I submitted a dp solution to problem 996A of Hit The Lottery. I didnt find any error in my code and logic seems to be fine. Can someone tell me why am I getting this error. I am new to CP and would appreciate if the nuances are clearly highlighted to me.

#include<bits/stdc++.h>
using namespace std;
#define min(a,b) ((a<=b)?a:b)
typedef long long ll;
int main()
{
vector<long long int> v1 = {1, 5, 10, 20, 100};
long long int n;
cin>>n;
vector<long long int> dp(n+1,0);
dp[0] = 1;
long long int min;
for(int i = 1;i<=n;i++)
{
min = dp[i - 1] + 1;
for(auto j:v1)
{
if(j<=i&&(dp[i - j]+dp[j]<min))
{
min = dp[i - j] + dp[j];
}
}
dp[i] = min;
}
cout<<dp[n];
return 0;
}


• 0

 » 3 weeks ago, # |   0 Auto comment: topic has been updated by shubro18 (previous revision, new revision, compare).
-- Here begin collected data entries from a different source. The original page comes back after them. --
(* ===== verification/_CoqProject ===== *)
-Q . S2P
Prelude.v
Bytes.v
Header.v
GoStd.v
Netip.v
Float64.v
GoTime.v
Types.v
Store.v
MemStore.v
Ipam.v
Auth.v
Controller.v
Grpc.v
Streams.v
Registry.v
Middleware.v
Base64.v
GoSync.v
Queue.v
NodePeer.v
NoiseLaws.v
NodeCore.v
Transport.v
PeerWp.v
Lifecycle.v
PeerData.v
Hazards.v
Retry.v
Dispatch.v
Sync.v
Overlay.v
WinTun.v
NixTun.v
Boot.v
NodeLife.v
Link.v
Devices.v
View.v
Commands.v
Serve.v
Cmdline.v
Logger.v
 » 3 weeks ago, # |   0 Auto comment: topic has been updated by shubro18 (previous revision, new revision, compare).
 » 3 weeks ago, # |   0 do you really know what for:auto is for?
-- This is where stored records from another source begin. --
(* ===== verification/Header.v ===== *)
(** The 16-byte wire header of every overlay datagram: pkg/header/header.go. *)

From S2P Require Import Prelude Bytes.

(** ** Constants *)

Definition HeaderVersion : Z := 1.
Definition HeaderLen : Z := 16.
Definition HeaderPadding : Z := 0xfeed.

(** Message types; the code's names clash with other identifiers, hence the prefix. *)
Definition MsgNone : Z := 0.
Definition MsgHandshake : Z := 1.
Definition MsgData : Z := 2.
Definition MsgReset : Z := 3.
Definition MsgRekey : Z := 4.
Definition MsgClose : Z := 5.
Definition MsgDiscovery : Z := 6.
Definition MsgPunch : Z := 0xff.

Record Header : Type := mkHeader {
  Version : Z;
  MsgType : Z;
  SenderIndex : Z;
  Counter : Z;
  Padding : Z
}.
#[export] Instance Header_eq_dec : EqDecision Header.
Proof. solve_decision. Defined.
#[export] Instance Header_rebuild : Rebuild Header := {| rebuild := fun h =>
  mkHeader (Version h) (MsgType h) (SenderIndex h) (Counter h) (Padding h) |}.

(** The fields have Go's widths. *)
Definition header_ok (h : Header) : Prop :=
  u8 (Version h) /\ u8 (MsgType h) /\ u32 (SenderIndex h) /\ u64 (Counter h) /\ u16 (Padding h).

Definition NewHeader : Header := mkHeader 0 0 0 0 0.

Definition Reset (h : Header) : Header :=
  h <| Version := HeaderVersion |> <| MsgType := 0 |> <| SenderIndex := 0 |>
    <| Counter := 0 |> <| Padding := HeaderPadding |>.

(** ** Encoding

    [None] for the slice is the panic of [b[:HeaderLen]]; [Encode] excludes it. *)

Definition encodeToSlice (b : slice) (h : Header) : option slice :=
  b ← reslice b 0 HeaderLen;
  let arr := put_at 0 [Version h] (s_arr b) in
  let arr := put_at 1 [MsgType h] arr in
  let arr := put_at 2 (be_bytes 4 (SenderIndex h)) arr in
  let arr := put_at 6 (be_bytes 8 (Counter h)) arr in
  let arr := put_at 14 (be_bytes 2 (Padding h)) arr in
  Some (Slice arr (s_len b)).

(** A method on [*Header]: the receiver may be nil.  The receiver after the call, and the
    slice or the error. *)
Definition Encode (h : option Header) (b : slice) (t index counter : Z) :
    option Header * result string slice :=
  match h with
  | None => (None, Err "header cannot be nil")
  | Some h =>
      if bool_decide (s_cap b < HeaderLen)
      then (Some h, Err "slice capacity too small to encode header")
      else
        let h := h <| Version := HeaderVersion |> <| MsgType := t |>
                   <| SenderIndex := index |> <| Counter := counter |>
                   <| Padding := HeaderPadding |> in
        match encodeToSlice b h with
        | Some out => (Some h, Ok out)
        | None => (Some h, Err "slice bounds out of range")
        end
  end.

(** ** Parsing

    The receiver's fields are overwritten before the version and the padding are checked,
    so a failed parse leaves them with the datagram's values. *)

Definition bytes_at (off n : nat) (bs : list Z) : list Z := take n (drop off bs).

Definition Parse (h : option Header) (b : slice) : option Header * option string :=
  match h with
  | None => (None, Some "header cannot be nil")
  | Some h =>
      if bool_decide (Z.of_nat (s_len b) < HeaderLen)
      then (Some h, Some "header length too short")
      else
        let bs := s_bytes b in
        let h := h <| Version := be_word (bytes_at 0 1 bs) |>
                   <| MsgType := be_word (bytes_at 1 1 bs) |>
                   <| SenderIndex := be_word (bytes_at 2 4 bs) |>
                   <| Counter := be_word (bytes_at 6 8 bs) |>
                   <| Padding := be_word (bytes_at 14 2 bs) |> in
        if bool_decide (Version h <> HeaderVersion)
        then (Some h, Some "header version mismatch")
        else if bool_decide (Padding h <> HeaderPadding)
        then (Some h, Some "padding invalid, malformed header")
        else (Some h, None)
  end.

(** ** The layout

    The 16 bytes a header is written as, which the encoder and the parser agree on. *)

Definition header_bytes (h : Header) : list Z :=
  [Version h; MsgType h] ++ be_bytes 4 (SenderIndex h) ++ be_bytes 8 (Counter h)
  ++ be_bytes 2 (Padding h).

Lemma header_bytes_length h : length (header_bytes h) = 16%nat.
Proof. unfold header_bytes. rewrite !length_app, !be_bytes_length. done. Qed.

Lemma header_bytes_u8 h : header_ok h -> Forall u8 (header_bytes h).
Proof.
  intros (Hv & Ht & _). unfold header_bytes. rewrite !Forall_app.
  repeat split; auto with zeronet.
Qed.

Lemma encodeToSlice_layout b h :
  HeaderLen <= s_cap b ->
  encodeToSlice b h = Some (Slice (header_bytes h ++ drop 16 (s_arr b)) 16).
Proof.
  unfold encodeToSlice, s_cap, HeaderLen. intros Hcap. unfold reslice, s_cap.
  rewrite decide_True by lia. cbn [mbind option_bind s_arr s_len].
  destruct b as [arr len]. cbn [s_arr] in *. change (Z.to_nat 0) with 0%nat. rewrite drop_0.
  f_equal. f_equal.
  do 16 (destruct arr as [|? arr]; [simpl in Hcap; lia|]).
  unfold put_at, header_bytes. rewrite !be_bytes_length. cbn. done.
Qed.

Lemma Encode_ok h b t i c :
  HeaderLen <= s_cap b ->
  let h' := mkHeader HeaderVersion t i c HeaderPadding in
  Encode (Some h) b t i c
  = (Some h', Ok (Slice (header_bytes h' ++ drop 16 (s_arr b)) 16)).
Proof.
  intros Hcap h'. unfold Encode. rewrite bool_decide_false by lia.
  rewrite encodeToSlice_layout by done. done.
Qed.

(** ** Lemmas on the parser *)

Lemma bytes_at_u8 off n bs : Forall u8 bs -> Forall u8 (bytes_at off n bs).
Proof. intros H. unfold bytes_at. apply Forall_take, Forall_drop, H. Qed.

Lemma bytes_at_length off n bs :
  (off + n <= length bs)%nat -> length (bytes_at off n bs) = n.
Proof. intros H. unfold bytes_at. rewrite length_take, length_drop. lia. Qed.

Lemma be_bytes_bytes_at off n bs :
  (off + n <= length bs)%nat -> Forall u8 bs ->
  be_bytes n (be_word (bytes_at off n bs)) = bytes_at off n bs.
Proof.
  intros Hlen Hbs. rewrite <- (bytes_at_length off n bs) at 1 by done.
  apply be_bytes_word, bytes_at_u8, Hbs.
Qed.

Lemma be_word_bytes_at_bound off n bs :
  (off + n <= length bs)%nat -> Forall u8 bs ->
  0 <= be_word (bytes_at off n bs) < 2 ^ (8 * Z.of_nat n).
Proof.
  intros Hlen Hbs. rewrite <- (bytes_at_length off n bs) at 3 by done.
  apply be_word_bound, bytes_at_u8, Hbs.
Qed.

Lemma bytes_at_1 off bs :
  (off < length bs)%nat -> Forall u8 bs -> [be_word (bytes_at off 1 bs)] = bytes_at off 1 bs.
Proof.
  intros Hlen Hbs. pose proof (bytes_at_length off 1 bs ltac:(lia)) as L.
  pose proof (bytes_at_u8 off 1 bs Hbs) as U.
  destruct (bytes_at off 1 bs) as [|x [|]]; [done| |done].
  unfold be_word. simpl. rewrite Z.shiftl_0_l. done.
Qed.

(** The header a datagram spells, without the checks. *)
Definition header_of (bs : list Z) : Header :=
  mkHeader (be_word (bytes_at 0 1 bs)) (be_word (bytes_at 1 1 bs))
    (be_word (bytes_at 2 4 bs)) (be_word (bytes_at 6 8 bs)) (be_word (bytes_at 14 2 bs)).

Lemma header_of_ok bs : (16 <= length bs)%nat -> Forall u8 bs -> header_ok (header_of bs).
Proof.
  intros Hlen Hbs. unfold header_ok, u8, u16, u32, u64; cbn [header_of Version MsgType
    SenderIndex Counter Padding].
  pose proof (be_word_bytes_at_bound 0 1 bs ltac:(lia) Hbs).
  pose proof (be_word_bytes_at_bound 1 1 bs ltac:(lia) Hbs).
  pose proof (be_word_bytes_at_bound 2 4 bs ltac:(lia) Hbs).
  pose proof (be_word_bytes_at_bound 6 8 bs ltac:(lia) Hbs).
  pose proof (be_word_bytes_at_bound 14 2 bs ltac:(lia) Hbs).
  cbn in *. lia.
Qed.

Lemma header_of_layout bs :
  (16 <= length bs)%nat -> Forall u8 bs -> header_bytes (header_of bs) = take 16 bs.
Proof.
  intros Hlen Hbs. unfold header_bytes. cbn [header_of Version MsgType SenderIndex Counter Padding].
  change ([be_word (bytes_at 0 1 bs); be_word (bytes_at 1 1 bs)])
    with ([be_word (bytes_at 0 1 bs)] ++ [be_word (bytes_at 1 1 bs)]).
  rewrite !bytes_at_1, !be_bytes_bytes_at by (done || lia).
  do 16 (destruct bs as [|? bs]; [simpl in Hlen; lia|]). done.
Qed.

Lemma header_of_header_bytes h rest : header_ok h -> header_of (header_bytes h ++ rest) = h.
Proof.
  intros (Hv & Ht & Hs & Hc & Hp). unfold header_of, header_bytes, bytes_at.
  rewrite <- !app_assoc. cbn [app drop take].
  pose proof (be_bytes_length 4 (SenderIndex h)) as L4.
  pose proof (be_bytes_length 8 (Counter h)) as L8.
  pose proof (be_bytes_length 2 (Padding h)) as L2.
  rewrite take_0, drop_0, take_app_le, (take_ge (be_bytes 4 _)) by lia.
  rewrite (drop_app_ge _ _ 4) by lia. rewrite L4.
  rewrite (drop_app_ge _ _ 12) by lia. rewrite L4.
  rewrite (drop_app_ge _ _ (12 - 4)) by lia. rewrite L8. cbn [Nat.sub]. rewrite !drop_0.
  rewrite (take_app_le (be_bytes 8 _)), (take_ge (be_bytes 8 _)) by lia.
  rewrite (take_app_le (be_bytes 2 _)), (take_ge (be_bytes 2 _)) by lia.
  rewrite !be_word_bytes_small by assumption.
  unfold be_word. simpl. destruct h. simpl. f_equal.
Qed.

Lemma Parse_long g b :
  HeaderLen <= Z.of_nat (s_len b) ->
  Parse (Some g) b =
    let h := header_of (s_bytes b) in
    (Some h, if bool_decide (Version h <> HeaderVersion) then Some "header version mismatch"
             else if bool_decide (Padding h <> HeaderPadding)
             then Some "padding invalid, malformed header" else None).
Proof.
  intros Hlen. unfold Parse. rewrite bool_decide_false by lia. cbn.
  repeat case_bool_decide; done.
Qed.

Lemma Parse_accepts g b h :
  slice_ok b ->
  Parse (Some g) b = (Some h, None) <->
  HeaderLen <= Z.of_nat (s_len b) /\ h = header_of (s_bytes b) /\
  Version h = HeaderVersion /\ Padding h = HeaderPadding.
Proof.
  intros Hok. destruct (decide (HeaderLen <= Z.of_nat (s_len b))) as [Hlen|Hlen].
  - rewrite Parse_long by done. cbn zeta.
    repeat case_bool_decide; (split; [intros [= <-]|intros (_ & -> & ? & ?)]);
      first [done | by destruct_and? ].
  - unfold Parse. rewrite bool_decide_true by lia. split; [naive_solver|lia].
Qed.

#[export] Hint Resolve header_of_ok header_bytes_u8 : zeronet.
#[export] Hint Rewrite header_bytes_length : zeronet.

(** ** Properties *)

(** C1. Round trip of the wire format: whatever slice with room for a header the sender
    encodes into, and whatever payload follows, the receiver's parse of the datagram
    succeeds and returns exactly the type, index and counter that were sent, whatever its
    header object held before. *)
Theorem parse_encode_roundtrip (h g : Header) (b : slice) (t i c : Z) (payload : list Z)
    (Hcap : HeaderLen <= s_cap b) (Ht : u8 t) (Hi : u32 i) (Hc : u64 c) :
  exists h' out,
    Encode (Some h) b t i c = (Some h', Ok out) /\
    s_len out = 16%nat /\ drop 16 (s_arr out) = drop 16 (s_arr b) /\
    Parse (Some g) (of_bytes (s_bytes out ++ payload))
    = (Some (mkHeader HeaderVersion t i c HeaderPadding), None).
Proof.
  eexists _, _. split; [by apply Encode_ok|]. split_and!; [done| |].
  - cbn [s_arr]. rewrite drop_app_ge; rewrite header_bytes_length; [done|lia].
  - unfold s_bytes. cbn [s_arr s_len]. rewrite take_app_le by (rewrite header_bytes_length; lia).
    rewrite take_ge by (rewrite header_bytes_length; lia).
    apply Parse_accepts; [unfold slice_ok, of_bytes; simpl; lia|].
    unfold of_bytes at 1, s_bytes, of_bytes; cbn [s_len s_arr].
    rewrite length_app, header_bytes_length, take_ge by (rewrite ?length_app, ?header_bytes_length; lia).
    rewrite header_of_header_bytes by (unfold header_ok, u16; cbn; split_and!; done || lia).
    unfold HeaderLen. split_and!; (done || lia).
Qed.

Lemma parse_encode_roundtrip_witness :
  exists h' out,
    Encode (Some NewHeader) (make_slice 1600) MsgData 7 258 = (Some h', Ok out) /\
    s_len out = 16%nat /\ drop 16 (s_arr out) = drop 16 (s_arr (make_slice 1600)) /\
    Parse (Some NewHeader) (of_bytes (s_bytes out ++ [1; 2; 3]))
    = (Some (mkHeader HeaderVersion MsgData 7 258 HeaderPadding), None).
Proof.
  apply (parse_encode_roundtrip NewHeader NewHeader (make_slice 1600) MsgData 7 258 [1; 2; 3]);
    by_compute.
Defined.

(** C2. The parser accepts exactly the datagrams that start with the encoding of a header
    of this version and padding, and reports the header they encode: the format is
    canonical, no two accepted headers share a spelling. *)
Theorem parse_accepts_canonical (g h : Header) (b : slice)
    (Hok : slice_ok b) (Hbytes : Forall u8 (s_bytes b)) :
  Parse (Some g) b = (Some h, None) <->
  (take 16 (s_bytes b) = header_bytes h /\ header_ok h /\
   Version h = HeaderVersion /\ Padding h = HeaderPadding).
Proof.
  assert (Hlen : length (s_bytes b) = s_len b).
  { unfold s_bytes. rewrite length_take. unfold slice_ok in Hok. lia. }
  rewrite Parse_accepts by done. unfold HeaderLen. split.
  - intros (H16 & -> & Hv & Hp). split_and!; [|apply header_of_ok|..]; try (done || lia).
    rewrite header_of_layout; (done || lia).
  - intros (Ht & Hh & Hv & Hp).
    assert (16 <= length (s_bytes b))%nat.
    { pose proof (header_bytes_length h) as L. rewrite <- Ht, length_take in L. lia. }
    split_and!; [lia| |done..].
    rewrite <- (take_drop 16 (s_bytes b)), Ht. symmetry. by apply header_of_header_bytes.
Qed.

Lemma parse_accepts_canonical_witness :
  Parse (Some NewHeader) (of_bytes (header_bytes (mkHeader 1 2 7 9 0xfeed)))
    = (Some (mkHeader 1 2 7 9 0xfeed), None) <->
  (take 16 (s_bytes (of_bytes (header_bytes (mkHeader 1 2 7 9 0xfeed))))
     = header_bytes (mkHeader 1 2 7 9 0xfeed) /\ header_ok (mkHeader 1 2 7 9 0xfeed) /\
   Version (mkHeader 1 2 7 9 0xfeed) = HeaderVersion /\
   Padding (mkHeader 1 2 7 9 0xfeed) = HeaderPadding).
Proof.
  apply (parse_accepts_canonical NewHeader); [unfold slice_ok; vm_compute; lia|].
  repeat constructor; by_compute.
Defined.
•  » » 3 weeks ago, # ^ |   0 Roughly, as far as I know it points to the value inside the vector and automatically detects the data type of the values. I managed to get some test cases right which I entered myself. for 100 I got 1, for 43 I got 5, for 25 I got 2, for 200 I got 2. The error occurred when I ended up putting 1000000 as a test case.
•  » » » 3 weeks ago, # ^ |   0 for(int j = 0; j < (sizeof(v1)/sizeof(v1[0]); j++) does not equal to for(auto j:v1) man
•  » » » » 3 weeks ago, # ^ |   +1 I know that sir. j is the value inside the vector. I am not using j for the very purpose that you have written. j is the value of the denomination.
•  » » » » » 3 weeks ago, # ^ | ← Rev. 2 →   0 My mistake, sr my bad In that case, maybe in got exceeded on test n = 10^9 Normally arrays can hold up to 10^7, however there are some exceptions, but maybe not this problem
 » 3 weeks ago, # |   0 When n = 1e9, you are exceeding the memory limit.
•  » » 3 weeks ago, # ^ |   0 So any suggestion as to how I can rectify the code coz the logic is correct. And n = 1e9 is one of the test cases
•  » » » 3 weeks ago, # ^ |   +5 DP is an overkill for this particular problem, because the problem can be solved by using a simple greedy algorithm. And it can be easily proven that a greedy algorithm is guaranteed to be optimal in this case.As for the logic being correct. For example, using bubble sort is also a correct solution if you want to sort an array. Except that it's likely to be way too slow for large arrays.But the problem can be generalized to be solvable for any set of arbitrary fancy bills (each of them having nominal value up to but not exceeding 100 dollars) and in this case it would need DP for real. And reducing memory usage becomes necessary. Is this what you are interested in?
•  » » » » 3 weeks ago, # ^ |   0 Yes I actually ended up considering this problem to be the one that you talked about at the end of your reply. So memory usage optimization is something I am interested in.